***** Recorded data

(* ===== verification/RunnerFrame.v ===== *)
(** * Invariants of a session's context

    A property of the context that every hook of a runner's phases keeps is kept
    by every operation on its sessions, whatever the outcome; and what the hooks
    keep that only write keys of a given set. *)
From Stdlib Require Import ZArith NArith Lia String Ascii Strings.Byte.
From stdpp Require Import base gmap list strings.
From S2P Require Import Bytes.
From S2P Require Import GoFmt.
From S2P Require Import Sign.
From S2P Require Import Lineage.
From S2P Require Import Context.
From S2P Require Import Pipeline.
From S2P Require Import Runner.
From S2P Require Import RunnerSpec.
From S2P Require Import RunnerTypes.
From S2P Require Import Prelude.

Section Frame.
Context {S : Type} `{Store S} (I : SessionContext -> Prop).
Implicit Types (p : Phase S) (st : RunnerState S).

Definition hook_keeps (h : M (HookState S) unit) : Prop := keeps (fun hs => I hs.1) h.
Record phase_keeps p : Prop := {
  Enter_keeps : hook_keeps (Enter p);
  OnMessage_keeps ty from payload : hook_keeps (OnMessage p ty from payload);
  Exit_keeps : hook_keeps (Exit p)
}.

Context (r : SessionRunner S) (Hr : forall s p, byEntryState r !! s = Some p -> phase_keeps p).

(** The context of a tracker, at a phase that keeps it. *)
Definition kept (ts : TState S) : Prop := I (tr_ctx ts.1) /\ forall p, tr_current ts.1 = Some p -> phase_keeps p.

Lemma run_hook_kept h : hook_keeps h -> keeps kept (run_hook h).
Proof.
  intros Hh ts [Hi Hp]. unfold run_hook. specialize (Hh (tr_ctx ts.1, ts.2) Hi). destruct (h (tr_ctx ts.1, ts.2)) as [o [c e]]. by split.
Qed.
Lemma commit_kept p : keeps kept (run_hook (commitPhaseOutputsIfEnabled r p)).
Proof. apply run_hook_kept. intros hs Hi. change (I (commitPhaseOutputsIfEnabled r p hs).2.1). by rewrite commit_context. Qed.
Lemma set_position_kept s p b : phase_keeps p -> keeps kept (set_position s (Some p) b).
Proof. intros Hp ts [Hi _]. split; [exact Hi|]. by intros q [= <-]. Qed.
Lemma set_end_kept b : keeps kept (set_position (S := S) StateNone None b).
Proof. intros ts [Hi _]. by split. Qed.
Lemma set_entered_kept : keeps kept (set_entered (S := S)).
Proof. intros ts [Hi Hp]. by split. Qed.
Lemma get_kept {A} (k : TState S -> M (TState S) A) : (forall ts, kept ts -> keeps kept (k ts)) -> keeps kept (bind get k).
Proof. intros Hk ts Hts. by apply (Hk ts). Qed.
Lemma panic_kept {A} w : keeps kept (panic w : M (TState S) A).
Proof. by intros ts. Qed.

Hint Resolve commit_kept set_position_kept set_end_kept set_entered_kept panic_kept : ares.
Local Ltac frame := repeat first
  [apply keeps_bind; [|intros ?]|apply keeps_wrap|apply keeps_ret|apply keeps_throw|apply keeps_get|apply panic_kept|apply set_entered_kept|apply set_end_kept
  |apply commit_kept|by apply set_position_kept|apply run_hook_kept; by apply Exit_keeps|apply run_hook_kept; by apply Enter_keeps
  |apply run_hook_kept; by apply OnMessage_keeps|apply keeps_if].

Lemma advance_step_kept : keeps kept (advance_step r).
Proof.
  apply get_kept. intros ts [_ Hp]. destruct (tr_current ts.1) as [p|]; [|by apply panic_kept]. specialize (Hp p eq_refl).
  frame. destruct (byEntryState r !! ExitState p) as [q|] eqn:Eq; [|apply keeps_throw]. apply Hr in Eq.
  frame.
Qed.
Lemma advance_loop_kept n : keeps kept (advance_loop r n).
Proof. induction n as [|n IH]; cbn; [apply keeps_throw|]. apply keeps_bind; [apply advance_step_kept|]. intros [b|]; [apply keeps_ret|done]. Qed.
Lemma deliver_kept ty from payload : keeps kept (deliver (S := S) ty from payload).
Proof.
  apply get_kept. intros ts [_ Hp]. destruct (tr_current ts.1) as [p|]; [|by apply panic_kept]. specialize (Hp p eq_refl).
  frame.
Qed.
Lemma handle_kept ty from payload : keeps kept (handle r ty from payload).
Proof. apply keeps_bind; [apply deliver_kept|]. intros b. apply keeps_if; [apply keeps_ret|apply advance_loop_kept]. Qed.
Lemma walk_step_kept sid target : keeps kept (walk_step r sid target).
Proof.
  apply get_kept. intros ts [_ Hp]. destruct (tr_current ts.1) as [p|]; [|apply keeps_throw]. specialize (Hp p eq_refl).
  frame. destruct (byEntryState r !! ExitState p) as [q|] eqn:Eq; [|apply keeps_throw]. apply Hr in Eq. frame.
Qed.
Lemma walk_loop_kept sid target n : keeps kept (walk_loop r sid target n).
Proof.
  induction n as [|n IH]; cbn; [apply keeps_throw|]. apply get_kept. intros ts _.
  apply keeps_if; [apply keeps_ret|]. apply keeps_bind; [apply walk_step_kept|done].
Qed.
Lemma advance_to_kept sid target : keeps kept (advance_to r sid target).
Proof. apply get_kept. intros ts _. apply keeps_if; [apply keeps_ret|]. apply keeps_if; [apply keeps_ret|apply walk_loop_kept]. Qed.

(** Every session of the runner. *)
Definition all_kept (sids : string -> Prop) st : Prop :=
  forall sid t, sids sid -> sessions st !! sid = Some t -> I (tr_ctx t) /\ forall p, tr_current t = Some p -> phase_keeps p.
Lemma with_tracker_kept {A} sids sid missing (m : M (TState S) A) : keeps kept m -> keeps (all_kept sids) (with_tracker sid missing m).
Proof.
  intros Hm st Hst. unfold with_tracker. destruct (sessions st !! sid) as [t|] eqn:Et; [|done].
  specialize (Hm (t, rs_env st)). destruct (m (t, rs_env st)) as [o [t' e]]. intros sid' t2 Hsid Ht2. cbn in Ht2.
  destruct (decide (sid = sid')) as [->|Hne]; [|rewrite lookup_insert_ne in Ht2 by done; by eapply Hst].
  rewrite lookup_insert_eq in Ht2. injection Ht2 as <-. apply Hm. by apply (Hst sid').
Qed.
Lemma HandleMessage_kept sids sid ty from payload : keeps (all_kept sids) (HandleMessage r sid ty from payload).
Proof. apply with_tracker_kept, handle_kept. Qed.
Lemma AdvanceToState_kept sids sid target : keeps (all_kept sids) (AdvanceToState r sid target).
Proof. apply with_tracker_kept, advance_to_kept. Qed.
Lemma HandleLineageMessage_kept sids sid ty from payload node : keeps (all_kept sids) (HandleLineageMessage r sid ty from payload node).
Proof.
  unfold HandleLineageMessage. destruct (runner_lineage r) as [cfg|]; [|apply HandleMessage_kept].
  destruct node as [node|]; [|apply keeps_throw]. intros st Hst.
  destruct (verify_inbound _ _ _ _) as [[]|er|w]; [|by intros sid' t Hsid Ht; cbn in Ht; rewrite fireFailureHook_sessions in Ht; apply (Hst sid')|done].
  destruct (append_idempotent _ _ _) as [[u|er|w] e]; [|done..]. by apply HandleMessage_kept.
Qed.

(** What goes on in a session once it is seeded. *)
Inductive session_op := SMessage (ty from : string) (payload : bytes)
  | SLineage (ty from : string) (payload : bytes) (node : option DAGNode) | SAdvance (target : SessionState).
Definition run_session_op (sid : string) (op : session_op) st : RunnerState S :=
  match op with
  | SMessage ty from payload => (HandleMessage r sid ty from payload st).2
  | SLineage ty from payload node => (HandleLineageMessage r sid ty from payload node st).2
  | SAdvance target => (AdvanceToState r sid target st).2
  end.
Lemma run_session_kept sids sid ops st : all_kept sids st -> all_kept sids (foldl (fun st op => run_session_op sid op st) st ops).
Proof.
  revert st. induction ops as [|op ops IH]; intros st Hst; [done|]. apply IH.
  destruct op; [by apply HandleMessage_kept|by apply HandleLineageMessage_kept|by apply AdvanceToState_kept].
Qed.
End Frame.

(** ** Hooks that leave keys alone *)

Section Keys.
Context {S : Type} `{Store S} (key : string) (v : option Any).
Notation keeps_key := (hook_keeps (S := S) (fun c => ctx_Get key c = v)).

Lemma key_set k x c : k <> key -> ctx_Get key (ctx_Set k x c) = ctx_Get key c.
Proof. intros Hk. unfold ctx_Get, ctx_Set, with_values. cbn [values]. by rewrite lookup_insert_ne. Qed.
Lemma key_set_same x c : ctx_Get key (ctx_Set key x c) = Some x.
Proof. unfold ctx_Get, ctx_Set, with_values. cbn [values]. by rewrite lookup_insert_eq. Qed.
Lemma key_accumulate bucket from payload c : bucket <> key -> ctx_Get key (AccumulateMessage bucket from payload c) = ctx_Get key c.
Proof. intros Hk. unfold ctx_Get, AccumulateMessage, ctx_Update, with_values. cbn [values]. by rewrite lookup_insert_ne. Qed.
Lemma modify_keeps_key f : (forall c, ctx_Get key (f c) = ctx_Get key c) -> keeps_key (modify_ctx f).
Proof. intros Hf hs Hi. cbn. by rewrite Hf. Qed.
Lemma get_ctx_keeps_key {A} (k : SessionContext -> M (HookState S) A) :
  (forall c, ctx_Get key c = v -> keeps (fun hs => ctx_Get key hs.1 = v) (k c)) -> keeps (fun hs => ctx_Get key hs.1 = v) (bind get_ctx k).
Proof. intros Hk hs Hi. by apply (Hk hs.1). Qed.
Lemma lift_keeps_key {A} (o : Outcome A) : keeps (fun hs : HookState S => ctx_Get key hs.1 = v) (lift_outcome o).
Proof. by intros hs. Qed.
End Keys.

**********

Brief> Using the records above, count the lines that hold the string "target", and give back only the result.

Expected output> 6